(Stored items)
============================================================
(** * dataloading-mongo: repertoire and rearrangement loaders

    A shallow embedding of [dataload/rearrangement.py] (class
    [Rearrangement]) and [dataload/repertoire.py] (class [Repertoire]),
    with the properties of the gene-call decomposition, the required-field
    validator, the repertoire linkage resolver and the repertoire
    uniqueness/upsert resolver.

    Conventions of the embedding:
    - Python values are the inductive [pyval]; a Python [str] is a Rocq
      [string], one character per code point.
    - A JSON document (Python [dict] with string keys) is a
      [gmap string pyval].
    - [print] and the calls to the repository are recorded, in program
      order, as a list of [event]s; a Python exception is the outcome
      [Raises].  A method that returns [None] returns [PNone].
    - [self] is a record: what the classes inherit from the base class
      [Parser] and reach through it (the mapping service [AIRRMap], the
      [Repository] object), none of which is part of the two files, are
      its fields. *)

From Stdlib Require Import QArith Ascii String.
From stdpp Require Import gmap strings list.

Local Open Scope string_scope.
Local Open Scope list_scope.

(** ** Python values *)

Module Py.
============================================================
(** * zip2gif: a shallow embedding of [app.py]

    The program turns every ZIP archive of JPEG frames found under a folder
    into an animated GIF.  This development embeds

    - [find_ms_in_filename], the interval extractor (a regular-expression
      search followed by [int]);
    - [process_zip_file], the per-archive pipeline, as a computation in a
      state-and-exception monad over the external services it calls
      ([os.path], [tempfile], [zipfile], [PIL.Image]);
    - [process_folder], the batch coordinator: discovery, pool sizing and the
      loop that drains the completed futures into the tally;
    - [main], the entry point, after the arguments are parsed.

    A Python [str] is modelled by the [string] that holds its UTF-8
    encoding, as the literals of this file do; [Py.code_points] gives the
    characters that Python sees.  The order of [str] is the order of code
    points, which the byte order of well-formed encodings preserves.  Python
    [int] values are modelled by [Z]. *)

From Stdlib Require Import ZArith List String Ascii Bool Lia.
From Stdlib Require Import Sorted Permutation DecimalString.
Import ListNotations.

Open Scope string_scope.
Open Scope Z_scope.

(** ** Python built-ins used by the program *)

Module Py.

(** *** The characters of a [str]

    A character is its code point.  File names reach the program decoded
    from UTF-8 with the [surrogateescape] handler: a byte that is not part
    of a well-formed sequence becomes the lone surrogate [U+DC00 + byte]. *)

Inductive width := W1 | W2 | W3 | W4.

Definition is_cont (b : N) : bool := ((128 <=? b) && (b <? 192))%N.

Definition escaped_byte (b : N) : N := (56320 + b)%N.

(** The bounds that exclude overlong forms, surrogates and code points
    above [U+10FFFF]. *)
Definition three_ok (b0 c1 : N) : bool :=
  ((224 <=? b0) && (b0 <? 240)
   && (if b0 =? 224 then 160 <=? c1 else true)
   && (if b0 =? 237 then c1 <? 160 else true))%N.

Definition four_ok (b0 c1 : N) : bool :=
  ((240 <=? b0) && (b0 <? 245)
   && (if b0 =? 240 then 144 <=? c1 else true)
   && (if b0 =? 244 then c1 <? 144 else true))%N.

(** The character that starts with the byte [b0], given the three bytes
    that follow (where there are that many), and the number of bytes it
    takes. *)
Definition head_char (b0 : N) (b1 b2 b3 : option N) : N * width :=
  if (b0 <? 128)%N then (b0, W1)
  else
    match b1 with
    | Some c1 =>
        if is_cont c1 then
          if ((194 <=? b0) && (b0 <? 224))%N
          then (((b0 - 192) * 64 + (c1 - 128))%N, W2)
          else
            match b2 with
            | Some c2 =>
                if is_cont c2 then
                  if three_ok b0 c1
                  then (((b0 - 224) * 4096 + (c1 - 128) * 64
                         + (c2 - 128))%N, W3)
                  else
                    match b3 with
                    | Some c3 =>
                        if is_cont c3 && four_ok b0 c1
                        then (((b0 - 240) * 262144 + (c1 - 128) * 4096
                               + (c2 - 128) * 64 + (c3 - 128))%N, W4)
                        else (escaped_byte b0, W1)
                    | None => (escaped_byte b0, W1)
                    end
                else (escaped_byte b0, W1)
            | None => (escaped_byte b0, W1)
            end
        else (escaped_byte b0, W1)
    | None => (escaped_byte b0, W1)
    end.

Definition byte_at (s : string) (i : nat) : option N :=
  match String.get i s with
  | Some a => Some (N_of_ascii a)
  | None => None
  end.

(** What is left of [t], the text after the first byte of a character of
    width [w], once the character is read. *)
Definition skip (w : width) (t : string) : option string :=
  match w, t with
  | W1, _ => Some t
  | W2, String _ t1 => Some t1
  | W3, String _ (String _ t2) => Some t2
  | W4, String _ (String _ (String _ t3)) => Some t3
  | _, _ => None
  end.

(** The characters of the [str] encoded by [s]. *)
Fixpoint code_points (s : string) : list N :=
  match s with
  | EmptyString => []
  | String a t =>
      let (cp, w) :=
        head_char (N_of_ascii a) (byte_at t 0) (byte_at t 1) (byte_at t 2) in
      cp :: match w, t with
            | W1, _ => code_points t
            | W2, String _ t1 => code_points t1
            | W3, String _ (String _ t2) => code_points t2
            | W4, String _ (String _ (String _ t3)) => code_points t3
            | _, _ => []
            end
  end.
============================================================
### Task description
When the line with "(** * dataloading-mongo: repertoire" is reached in the data above, start copying there, and copy each line exactly until the line with "[string], one character per code point." has been copied; copy nothing else.

### Exercise solution
(** * dataloading-mongo: repertoire and rearrangement loaders

    A shallow embedding of [dataload/rearrangement.py] (class
    [Rearrangement]) and [dataload/repertoire.py] (class [Repertoire]),
    with the properties of the gene-call decomposition, the required-field
    validator, the repertoire linkage resolver and the repertoire
    uniqueness/upsert resolver.

    Conventions of the embedding:
    - Python values are the inductive [pyval]; a Python [str] is a Rocq
      [string], one character per code point.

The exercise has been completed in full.